#### Provided information ####
Lemma lk_inv_intr c b ls ls' at_ held want x :
  sp_inv (mksp ls at_ held want) -> at_ c = Out -> held c = [] ->
  with_cpu ls c (set_sstatus x (cpus ls c)) ls' -> sie x = b ->
  sp_inv (mksp ls' at_ held (<[c := b]> want)).
Proof.
  intros I Ha Hh (Hc & Ho & Hl) Hx. eapply (inv_local c); [done|..]; cbn; try done.
  - intros c' Hne. cbn. by rewrite fn_lookup_insert_ne, Ho.
  - by rewrite Hl.
  - pose proof (sp_hart _ I c) as (Hd & Hp & Hn & _). cbn in *. rewrite Hc, fn_lookup_insert, Ha, Hh in *.
    split_and!; [done..|]. cbn in *. by rewrite Hn.
Qed.

Lemma sp_step_inv s s' : sp_sys_step s s' -> sp_inv s -> sp_inv s'.
Proof.
  destruct 1 as [ls at_ held want c l ls' Ha H|ls at_ held want c l Ha|ls at_ held want c pc' ls' H
                |ls at_ held want c ls' Ha Hh H|ls at_ held want c ls' Ha Hh H]; intros I.
  - destruct (push_off_run c ls) as (s1 & E & Hc & Ho & Hl). rewrite E in H. injection H as <-.
    eapply (inv_local c); [done|by apply same_harts_pc|..]; cbn; rewrite ?fn_lookup_insert, ?Ha; try done.
    + by rewrite Hl.
    + rewrite Hc. apply hart_pushed. pose proof (sp_hart _ I c) as Hk. cbn in Hk. by rewrite Ha in Hk.
  - eapply (inv_local c); [done|by apply same_harts_pc|..]; cbn; rewrite ?fn_lookup_insert, ?Ha; try done.
    pose proof (sp_hart _ I c) as Hk. cbn in Hk. by rewrite Ha in Hk.
  - by eapply sp_run_inv.
  - injection H as <-.
    eapply lk_inv_intr; [done..|apply with_cpu_intro|apply sie_on].
  - injection H as <-.
    eapply lk_inv_intr; [done..|apply with_cpu_intro|apply sie_off].
Qed.

Lemma sp_reachable_inv s : sp_reachable s -> sp_inv s.
Proof.
  intros (s0 & [Hl Hc] & Hs). assert (I : sp_inv s0).
  { assert (Hno : forall c l, ~ owns_lock s0 c l).
    { intros c l. destruct (Hc c) as (Ha & Hh & _). unfold owns_lock. rewrite Ha, Hh, elem_of_nil. naive_solver. }
    split.
    - intros c. destruct (Hc c) as (-> & -> & Hn & Hi). unfold hart_ok. rewrite Hn. cbn.
      split_and!; [constructor|done..].
    - intros l. left. split; [apply Hl|]. auto.
    - intros l c c' H. by apply Hno in H.
    - intros l c. destruct (Hl l) as [_ ->]. split; [done|]. intros [H _]. exfalso. apply (Hno c l). by left. }
  clear -Hs I. induction Hs as [|? ? ? H _ IH]; [done|]. apply IH. by eapply sp_step_inv.
Qed.

Lemma sp_step_total s c : sp_inv s -> is_ok (sp_step c (sp_at s c) (sp_ls s)) = true.
Proof.
  intros I. pose proof (sp_hart _ I c) as (_ & _ & Hn & Hi). destruct (sp_at s c) eqn:Ha; try done.
  cbn in Hn |- *. destruct (Z.eqb_spec (noff (cpus (sp_ls s) c)) 0); [lia|].
  destruct (pop_off_run c (sp_ls s)) as (s1 & E & _); [tauto|lia|]. by mrun E.
Qed.

Lemma holding_exact s c l : sp_inv s -> sp_at s c <> RSwap l ->
  holding l c (sp_ls s) = Ok (bool_decide (l ∈ sp_held s c), sp_ls s).
Proof.
  intros I Hne. unfold holding, rd_locked, rd_cpu. mgo.
  destruct (Z.eqb_spec (locked (locks (sp_ls s) l)) 0) as [E|E].
  - rewrite bool_decide_eq_false_2; [done|]. intros Hin.
    destruct (sp_word _ I l) as [[_ Hno]|[? _]]; [|lia]. apply (Hno c). by left.
  - mgo. unfold mret, M_ret. f_equal. f_equal. apply bool_decide_ext. rewrite (sp_cpu _ I). tauto.
Qed.

(** One step of hart [c] of the interleaved system. *)
Lemma run_one c ls at_ held want pc pc' ls' :
  at_ c = pc -> sp_step c pc ls = Ok (pc', ls') ->
  sp_sys_step (mksp ls at_ held want)
    (mksp ls' (<[c := pc']> at_) (<[c := sp_ghost pc (held c)]> held) want).
Proof. intros <-. apply sp_run. Qed.

(** Hart [c] has acquired or released locks; the rest is as it was. *)
Definition hart_moved (c : Z) (held : list L) (s s' : sp_sys) : Prop :=
  rtc sp_sys_step s s' /\ sp_at s' c = Out /\ sp_held s' c = held /\ same_harts c s s' /\
  sp_want s' c = sp_want s c /\ c_proc (cpus (sp_ls s') c) = c_proc (cpus (sp_ls s) c).

(** [acquire] of a free lock is a run of these steps, and so is [release]. *)
Lemma acquire_steps s c l :
  sp_inv s -> sp_at s c = Out -> locked (locks (sp_ls s) l) = 0 ->
  exists s', acquire 1 l c (sp_ls s) = Ok (tt, sp_ls s') /\ hart_moved c (l :: sp_held s c) s s'.
Proof.
  destruct s as [ls at_ held want]. intros I Ha H0. cbn in Ha, H0.
  destruct (push_off_run c ls) as (s1 & E & Hc & Ho & Hl).
  eexists. split; [|split; [|split_and!]].
  - unfold acquire. mrun E. unfold holding, rd_locked. mgo. rewrite Hl, H0. cbn [Z.eqb]. mgo.
    cbn [acquire_spin]. unfold sync_lock_test_and_set, rd_locked, upd_lk. mgo. rewrite Hl, H0. cbn [Z.eqb]. mgo.
    instantiate (1 := mksp _ _ _ _). reflexivity.
  - eapply rtc_l; [by eapply sp_acquire|].
    eapply rtc_l; [eapply (run_one c _ _ _ _ (ALocked l) (ASwap l)); [apply fn_lookup_insert|]; cbn [sp_step]; unfold rd_locked; by rewrite M_bind_gets, Hl, H0|].
    eapply rtc_l; [eapply (run_one c _ _ _ _ (ASwap l) (AOwn l)); [apply fn_lookup_insert|]; cbn [sp_step]; unfold sync_lock_test_and_set, rd_locked, upd_lk;
      mgo; by rewrite Hl, H0|].
    eapply rtc_l; [eapply (run_one c _ _ _ _ (AOwn l) Out); [apply fn_lookup_insert|reflexivity]|]. apply rtc_refl.
  - cbn. by rewrite !fn_lookup_insert.
  - cbn. by rewrite !fn_lookup_insert.
  - intros c' Hne. cbn. rewrite !fn_lookup_insert_ne by done. split_and!; [by apply Ho|done..].
  - done.
  - cbn. rewrite Hc. done.
Qed.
####
Description of the task: Take every line above that includes the string "ASwap" and return it.

Expected answer:
    eapply rtc_l; [eapply (run_one c _ _ _ _ (ALocked l) (ASwap l)); [apply fn_lookup_insert|]; cbn [sp_step]; unfold rd_locked; by rewrite M_bind_gets, Hl, H0|].
    eapply rtc_l; [eapply (run_one c _ _ _ _ (ASwap l) (AOwn l)); [apply fn_lookup_insert|]; cbn [sp_step]; unfold sync_lock_test_and_set, rd_locked, upd_lk;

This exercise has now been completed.